The other reason was because of his son, Theodore. While he has recovered now, Fleck said at one point he was close to losing his son due to a liver disease. Fleck said the incident had him analyzing his priorities. With “My Bluegrass Heart,” Fleck could also record the album without traveling and just spend time at home with his family.

“I found myself wanting to really bond again with the people and the music that I started with and the community,” Fleck said. 

The project as much about his collaborators as it is about him. On tour, Fleck has the flexibility to make substitutions in the lineup when the need arises, like prior professional or personal commitments. Fleck said he would keep one band if he could, but it wouldn’t be as good for the music. He appreciates how the group has been making time for him and putting aside their own tours for chunks at a time.

“I don’t want to be restricted and play when only certain people are able to play,” Fleck said. “… There is a whole world right now of phenomenal players and I can draw from all of them.”

In Breckenridge, he’ll be joined on stage by Hull — who played in town earlier this summer — as well as Billy Contreras, Justin Moses, Shaun Richardson and Mark Schatz. Fleck called Contreras one of the best jazz players on the fiddle and a great improviser.

“He is a neat treat to have because he understands this traditional music but he also has wide-open ears and he’s always exploring harmony and different rhythmic ideas,” Fleck said.

Likewise, multi-instrumentalist Moses is at home with the fiddle, banjo, Dobro and more.

“Every once in awhile he sort of just shows up on a different side of the stage playing a different instrument and holding his own with these ridiculous players, which he is one of,” Fleck said.

Richardson is relatively new to Fleck, while bass player Schatz and Fleck have known each other for decades. They first started playing together back in 1977 in a Boston bluegrass band before moving to Lexington, Kentucky, to start the band Spectrum. Fleck later joined New Grass Revival and eventually formed the Flecktones.

Fleck doesn’t stay stagnate. He has earned 15 Grammys in nine different genres, including country, pop, jazz and classical, on top of one Latin Grammy. “My Bluegrass Heart” is the last album to win, and Fleck is staying humble, saying that it just meant the right people were listening to the songs. 

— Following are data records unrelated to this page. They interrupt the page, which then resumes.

(** A connection handler gets its connection as client data. *)
Definition call (a : answers) (p : proc) (fd : Z) (d : option connptr) (mask : Z) : M unit :=
  match p with
  | P_read_handler => c ← plift (c_deref d); spy_read_handler (a_env a) (a_read a) c
  | P_write_handler =>
      c ← plift (c_deref d); _ ← spy_write_handler (a_env a) (a_write a) c; mret tt
  | P_accept_handler => spy_accept_handler (a_env a) (a_accept a)
  | P_wq_thread_done => spy_wq_thread_done (a_env a)
  | P_server_cron => plift Undef
  end.

(** ** The works *)

(** The chunk files, by chunk. *)
Abbreviation disks_t := (gmap cptr (list byte)).

Definition put_chunk (p : cptr) (ch : spy_chunk_t) : M unit :=
  pmod (fun s => let st := sv_store s in
    set_store (StoreT (<[p := ch]> (chunk_heap st)) (chunks st) (chunk_index st) (n_chunks st)
                 (max_chunk_id st) (file_index st)) s).

Definition with_result (ret : Z) (file : spy_file_t) (job : spy_io_job_t) : spy_io_job_t :=
  SpyIoJob ret (j_union job) (j_conn job) file (j_chunk job) (j_fn job) (j_req_time job).

(** [spy_write_file] on the objects its job points to. *)
Definition run_write (script : list sysret) (now : Z) (ds : disks_t) (j : jobptr) (job : spy_io_job_t)
    (p : cptr) (chunk : spy_chunk_t) (disk : list byte) : M disks_t :=
  c ← plift (c_deref (j_conn job));
  cn ← get_conn c;
  s ← pget;
  offset ← plift (match j_union job with UOffset o => Ret o | UIndex _ => Undef end);
  res ← plift (spy_write_file script now (mp_heap (sv_pool s)) (j_file job) chunk offset disk
                 (request cn));
  _ ← put_job j (with_result (w_retcode res) (w_file res) job);
  _ ← put_chunk p (w_chunk res);
  _ ← put_conn c (with_request (w_request res) cn);
  mret (<[p := w_disk res]> ds).

(** [spy_read_file] on the objects its job points to. *)
Definition run_read (script : list sysret) (ds : disks_t) (j : jobptr) (job : spy_io_job_t)
    (disk : list byte) : M disks_t :=
  c ← plift (c_deref (j_conn job));
  cn ← get_conn c;
  s ← pget;
  x ← plift (match j_union job with UIndex x => Ret x | UOffset _ => Undef end);
  res ← plift (spy_read_file script (mp_heap (sv_pool s)) x disk (rsp_body cn));
  _ ← put_job j (with_result (r_retcode res) (default (j_file job) (r_file res)) job);
  _ ← pmod (set_pool (with_mp_heap (r_heap res) (sv_pool s)));
  _ ← put_conn c (with_rsp_body (r_rsp_body res) cn);
  mret ds.

(** [work->fn(work)] for an io job: [spy_write_file], [spy_read_file] or
    [spy_check_chunk]. *)
Definition run_io (script : list sysret) (now rand : Z) (ds : disks_t) (j : jobptr) : M disks_t :=
  job ← get_job j;
  p ← plift (c_deref (j_chunk job));
  chunk ← get_chunk p;
  disk ← plift (c_deref (ds !! p));
  match j_fn job with
  | Some FnWrite => run_write script now ds j job p chunk disk
  | Some FnRead => run_read script ds j job disk
  | Some FnCheck =>
      ret ← plift (spy_check_chunk script rand disk);
      _ ← put_job j (with_result ret (j_file job) job);
      mret ds
  | None => plift Undef
  end.

Definition run_dump (script : list sysret) (ds : disks_t) (d : jobptr) : M disks_t :=
  s ← pget;
  job ← plift (c_deref (dump_jobs s !! d));
  cn ← get_conn (dj_conn job);
  chunk ← get_chunk (dj_chunk job);
  disk ← plift (c_deref (ds !! dj_chunk job));
  _ ← put_conn (dj_conn job) (with_header (dump_rsp_header (opcode cn) chunk) cn);
  '(ret, _) ← plift (spy_dump_chunkfile script (opcode cn) chunk disk);
  _ ← pmod (set_dump_jobs (<[d := SpyDumpJob ret (dj_conn job) (dj_chunk job) (dj_name job)]> (dump_jobs s)));
  mret ds.

Definition run_work (script : list sysret) (now rand : Z) (ds : disks_t) (w : work) : M disks_t :=
  match w with
  | WIo j => run_io script now rand ds j
  | WDump d => run_dump script ds d
  end.

(** ** The transition system *)

Record sys : Type := Sys { srv : server_t; running : list work; disks : disks_t }.

Section Steps.
Context (b : boot).

(** The descriptors of the server itself. *)
Definition svc_fds : list Z := [b_listen_fd b; b_event_fd b].

(** [epoll_wait] reports descriptors of the table, [accept4] returns one that is
    not in use and not 0 (standard input stays open or is [/dev/null]), and
    [rand()] is not negative. *)
Definition fair (a : answers) (s : server_t) : Prop :=
  0 <= e_rand (a_env a) /\ (0 <= a_accept a -> fresh_fd svc_fds (a_accept a) s).

Inductive sys_step : sys -> sys -> Prop :=
| step_event a fd mask s s' ws ds :
    0 <= fd < DEF_MAX_CLIENTS -> fair a s ->
    process_fired sv_el (call a) fd mask s = Ret (tt, s') ->
    sys_step (Sys s ws ds) (Sys s' ws ds)
| step_cron e r s s' ws ds :
    spy_server_cron e s = Ret (r, s') -> sys_step (Sys s ws ds) (Sys s' ws ds)
| step_timers next last ts s ws ds :
    sys_step (Sys s ws ds) (Sys (set_el (with_timers next last ts (sv_el s)) s) ws ds)
| step_take w q s ws ds :
    worker_take (sv_wq s) = Some (w, q) ->
    sys_step (Sys s ws ds) (Sys (set_wq q s) (w :: ws) ds)
| step_run script now rand w l1 l2 s s' ds ds' :
    run_work script now rand ds w s = Ret (ds', s') ->
    sys_step (Sys s (l1 ++ w :: l2) ds)
             (Sys (set_wq (worker_notify (worker_post w (sv_wq s'))) s') (l1 ++ l2) ds')
| step_shrink s ws ds :
    sys_step (Sys s ws ds) (Sys (set_wq (worker_shrink (sv_wq s)) s) ws ds).

(** Start-up gives every chunk a file. *)
Inductive sys_reachable : sys -> Prop :=
| sys_start s ds :
    spy_setup b = Ret s -> (forall p, is_Some (chunk_heap (b_store b) !! p) -> is_Some (ds !! p)) ->
    sys_reachable (Sys s [] ds)
| sys_next x y : sys_reachable x -> sys_step x y -> sys_reachable y.

End Steps.

End System.
Export System.

(** ** Every connection has a whole reply header *)

Section WholeHeaders.
#[local] Hint Constants Opaque : typeclass_instances.

#[export] Instance call_hdr a p fd d mask : Hdr any (call a p fd d mask).
Proof. headed call. Qed.
#[export] Instance call_proc_hdr a p fd d mask : Hdr any (call_proc (call a) p fd d mask).
Proof. headed call_proc. Qed.
#[export] Instance process_fired_hdr a fd mask : Hdr any (process_fired sv_el (call a) fd mask).
Proof. headed process_fired. Qed.
#[export] Instance put_chunk_hdr p ch : Hdr any (put_chunk p ch).
Proof. headed put_chunk. Qed.
#[export] Instance run_write_hdr script now ds j job p ch d : Hdr any (run_write script now ds j job p ch d).
Proof. headed run_write. Qed.
#[export] Instance run_read_hdr script ds j job d : Hdr any (run_read script ds j job d).
Proof. headed run_read. Qed.
#[export] Instance run_io_hdr script now rand ds j : Hdr any (run_io script now rand ds j).
Proof. headed run_io. Qed.
#[export] Instance run_dump_hdr script ds d : Hdr any (run_dump script ds d).
Proof. headed run_dump. Qed.
#[export] Instance run_work_hdr script now rand ds w : Hdr any (run_work script now rand ds w).
Proof. headed run_work. Qed.
End WholeHeaders.

Lemma reachable_headers b x : sys_reachable b x -> headers (srv x).
Proof.
  induction 1 as [s ds H _|x y _ IH Hst].
  { unfold spy_setup in H. apply bind_Ret_inv in H as (el1 & _ & H). apply bind_Ret_inv in H as ([wq el2] & _ & H).
    apply bind_Ret_inv in H as (pool & _ & H). apply bind_Ret_inv in H as ([jobs free] & _ & H).
    injection H as <-. intros c cn. cbn. by rewrite lookup_empty. }
  destruct Hst as [a fd mask s s' ws ds _ _ H|e r s s' ws ds H|next last ts s ws ds|w q s ws ds H
    |script now rand w l1 l2 s s' ds ds' H|s ws ds]; cbn [srv] in *; try exact IH.
  - exact (proj1 (process_fired_hdr _ _ _ _ _ _ IH H)).
  - exact (proj1 (cron_hdr _ _ _ _ IH H)).
  - exact (proj1 (run_work_hdr _ _ _ _ _ _ _ _ IH H)).
Qed.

“It doesn’t mean you’re better than anybody else,” Fleck said. “It doesn’t necessarily mean you made the best record.”

Yet, on the other hand, he is proud to finally have an award for bluegrass work.

“I wish I was too cool to care, but I’m not,” Fleck said, laughing.

Named after Hungarian composer Béla Bartók — with middle names coming from Austrian composer Anton Webern and Czech composer Leoš Janáček — the New Yorker was practically destined to enter a career in music. However, Fleck got introduced to the world of bluegrass through not-so-traditional means, when he heard Earl Scruggs play the theme song for the television show “Beverly Hillbillies” and then Eric Weissberg and Steve Mandell’s “Dueling Banjos” from the movie “Deliverance.”

He recently followed in Scruggs footsteps, touring “My Bluegrass Heart” where bluegrass was born at the Ryman Auditorium in Nashville for PBS, and followed right after at New York’s Carnegie Hall, where Fleck’s high school graduation ceremony was.

For Fleck, the album and tour is all about showcasing incredible musicianship. The songs are instrumental because he said it allows the listener to have their own thoughts and images naturally appear in their mind. 

“This music is very complex and dense, and you can get lost in it, you can fall into it and spend some time,” Fleck said.

Keen ears will notice voices bookending tracks, however. Fleck left in the studio banter as a tribute so diehard fans could pick out each individual contributor to the lengthy double album.

“It gives the music more life,” Fleck said. “As great as everybody plays in this and as slick as it ends up, by the time we really know the stuff, it needs a little bit of humanity. Otherwise, everything dies off and there’s silence.”

“My Bluegrass Heart” is the latest Grammy-winning album from bajo player Béla Fleck. Fleck is named after Hungarian composer Béla Bartók, as well as Austrian composer Anton Webern and Czech composer Leoš Janáček.